= WHAT YOU SHOULD DO =
Your answer is the lines below, exactly, from the one that contains "assert (Hl : length" through the one that contains "where_column j k0", both included.

[Collected data]
(** X8.  The report of [ecorr_average] is indexed by epoch: the averaged
    timestamps, frequencies and time residuals, every averaged noise
    residual (under the keys of the object, in their order) and the list of
    index lists have one entry per column of the binning matrix; so have the
    uncertainties when the ECORR component gives one variance per column. *)
Theorem ecorr_average_one_entry_per_epoch (r : Residuals num phase_t)
  (use_noise_model : bool) (avg : EcorrAverage num)
  (m : TimingModel num phase_t) (ecorr : EcorrNoise num)
  (others : list (EcorrNoise num)) (t : TOAs num) :
  ecorr_average r use_noise_model = Ok avg ->
  model r = Some m -> ecorr_noise m = Some (ecorr :: others) ->
  toas r = Some t ->
  length (avg_mjds avg) = shape1 (fst (ecorr_basis_weight_pair ecorr t)) /\
  length (avg_freqs avg) = shape1 (fst (ecorr_basis_weight_pair ecorr t)) /\
  length (avg_time_resids avg)
  = shape1 (fst (ecorr_basis_weight_pair ecorr t)) /\
  map fst (avg_noise_resids avg) = map fst (noise_resids r) /\
  Forall (fun kv => length (snd kv)
                    = shape1 (fst (ecorr_basis_weight_pair ecorr t)))
    (avg_noise_resids avg) /\
  length (avg_indices avg) = shape1 (fst (ecorr_basis_weight_pair ecorr t)) /\
  (length (snd (ecorr_basis_weight_pair ecorr t))
   = shape1 (fst (ecorr_basis_weight_pair ecorr t)) ->
   length (avg_errors avg) = shape1 (fst (ecorr_basis_weight_pair ecorr t))).
Proof.
  intros Hav Hm Hecorr Ht.
  destruct (ecorr_average_ok_inv r use_noise_model avg Hav)
    as (m' & ecorr' & others' & t' & U & ecorr_err2 & tr & wt & a_norm & var
        & Hm' & Hecorr' & Ht' & Hpair & _ & _ & Ha & Hmjds & Hfreqs & Htr
        & Hnr & Hvar & Herrors & Hindices).
  rewrite Hm in Hm'. injection Hm' as <-.
  rewrite Hecorr in Hecorr'. injection Hecorr' as <- <-.
  rewrite Ht in Ht'. injection Ht' as <-.
  rewrite Hpair. cbn [fst snd].
  pose proof (dot_T_length U wt a_norm Ha) as Hlen.
  destruct (average_each_shape (wtsum U wt a_norm) (shape1 U)
              (noise_resids r) (avg_noise_resids avg)
              (fun x y => wtsum_length U wt a_norm x y Hlen) Hnr)
    as [Hkeys Hlens].
  repeat split.
  - exact (wtsum_length U wt a_norm _ _ Hlen Hmjds).
  - exact (wtsum_length U wt a_norm _ _ Hlen Hfreqs).
  - exact (wtsum_length U wt a_norm _ _ Hlen Htr).
  - exact Hkeys.
  - exact Hlens.
  - rewrite Hindices, length_map, length_seq. reflexivity.
  - intros Hc. rewrite Herrors, length_map.
    assert (Hl : length (map (fun a => ndiv nunit a) a_norm)
                 = length (map s2_to_us2
                             (if use_noise_model then ecorr_err2
                              else map (fun x => nmul x nzero) ecorr_err2))).
    { destruct use_noise_model; rewrite !length_map; rewrite Hlen, Hc;
        reflexivity. }
    rewrite broadcast2_same_length in Hvar by exact Hl.
    injection Hvar as <-. rewrite zip_with_length by exact Hl.
    rewrite length_map. exact Hlen.
Qed.

End EpochAveragingShape.

Lemma ecorr_average_one_entry_per_epoch_witness :
  shape1 SampleR.binning = 2 /\
  exists avg : EcorrAverage R,
    ecorr_average SampleR.residuals false = Ok avg /\
    length (avg_mjds avg) = 2 /\
    length (avg_time_resids avg) = 2 /\
    map fst (avg_noise_resids avg) = ["ecorr"] /\
    length (avg_indices avg) = 2 /\
    length (avg_errors avg) = 2.
Proof.
  split; [reflexivity|].
  eexists. split; [reflexivity|].
  destruct (ecorr_average_one_entry_per_epoch SampleR.residuals false _
              SampleR.model SampleR.ecorr [] SampleR.observations
              eq_refl eq_refl eq_refl eq_refl)
    as (Hmjds & _ & Htr & Hkeys & _ & Hindices & Herrors).
  split; [exact Hmjds|]. split; [exact Htr|]. split; [exact Hkeys|].
  split; [exact Hindices|]. exact (Herrors eq_refl).
Defined.

(** ** The indices of the epochs *)

Section EpochIndices.
Context {num phase_t : Type} `{Numeric num} `{PhaseOps num phase_t}.
Context {sqrt_op : Sqrt num}.

(** [np.where] on a column: the positions of its nonzero entries, in
    increasing order. *)
Lemma where_column_filter (j k0 : nat) (rs : list (list num)) :
  where_column j k0 rs =
  filter (fun k => negb (is_zero (nth j (nth (k - k0) rs []) nzero)))
    (seq k0 (length rs)).
Proof.
  revert k0. induction rs as [|row rs IH]; intros k0;
    cbn [where_column length seq filter].
  - reflexivity.
  - rewrite Nat.sub_diag. cbn [nth]. rewrite IH.
    assert (Hext :
              filter (fun k => negb (is_zero (nth j (nth (k - S k0) rs [])
                                                nzero)))
                (seq (S k0) (length rs))
              = filter (fun k => negb (is_zero
                                         (nth j (nth (k - k0) (row :: rs) [])
                                            nzero)))
                  (seq (S k0) (length rs))).
    { apply filter_ext_in. intros k Hk. apply in_seq in Hk.
      replace (k - k0) with (S (k - S k0)) by lia. reflexivity. }
    rewrite Hext. destruct (is_zero (nth j row nzero)); reflexivity.
Qed.

Lemma in_where_column (j k : nat) (rs : list (list num)) :
  In k (where_column j 0 rs) <->
  k < length rs /\ is_zero (nth j (nth k rs []) nzero) = false.
Proof.
  rewrite where_column_filter, filter_In, in_seq, Nat.sub_0_r.
  rewrite negb_true_iff. split.
  - intros [[_ Hk] Hz]. split; [exact Hk | exact Hz].
  - intros [Hk Hz]. split; [split; [lia | exact Hk] | exact Hz].
Qed.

= TASK RESPONSE =
    assert (Hl : length (map (fun a => ndiv nunit a) a_norm)
                 = length (map s2_to_us2
                             (if use_noise_model then ecorr_err2
                              else map (fun x => nmul x nzero) ecorr_err2))).
    { destruct use_noise_model; rewrite !length_map; rewrite Hlen, Hc;
        reflexivity. }
    rewrite broadcast2_same_length in Hvar by exact Hl.
    injection Hvar as <-. rewrite zip_with_length by exact Hl.
    rewrite length_map. exact Hlen.
Qed.

End EpochAveragingShape.

Lemma ecorr_average_one_entry_per_epoch_witness :
  shape1 SampleR.binning = 2 /\
  exists avg : EcorrAverage R,
    ecorr_average SampleR.residuals false = Ok avg /\
    length (avg_mjds avg) = 2 /\
    length (avg_time_resids avg) = 2 /\
    map fst (avg_noise_resids avg) = ["ecorr"] /\
    length (avg_indices avg) = 2 /\
    length (avg_errors avg) = 2.
Proof.
  split; [reflexivity|].
  eexists. split; [reflexivity|].
  destruct (ecorr_average_one_entry_per_epoch SampleR.residuals false _
              SampleR.model SampleR.ecorr [] SampleR.observations
              eq_refl eq_refl eq_refl eq_refl)
    as (Hmjds & _ & Htr & Hkeys & _ & Hindices & Herrors).
  split; [exact Hmjds|]. split; [exact Htr|]. split; [exact Hkeys|].
  split; [exact Hindices|]. exact (Herrors eq_refl).
Defined.

(** ** The indices of the epochs *)

Section EpochIndices.
Context {num phase_t : Type} `{Numeric num} `{PhaseOps num phase_t}.
Context {sqrt_op : Sqrt num}.

(** [np.where] on a column: the positions of its nonzero entries, in
    increasing order. *)
Lemma where_column_filter (j k0 : nat) (rs : list (list num)) :
  where_column j k0 rs =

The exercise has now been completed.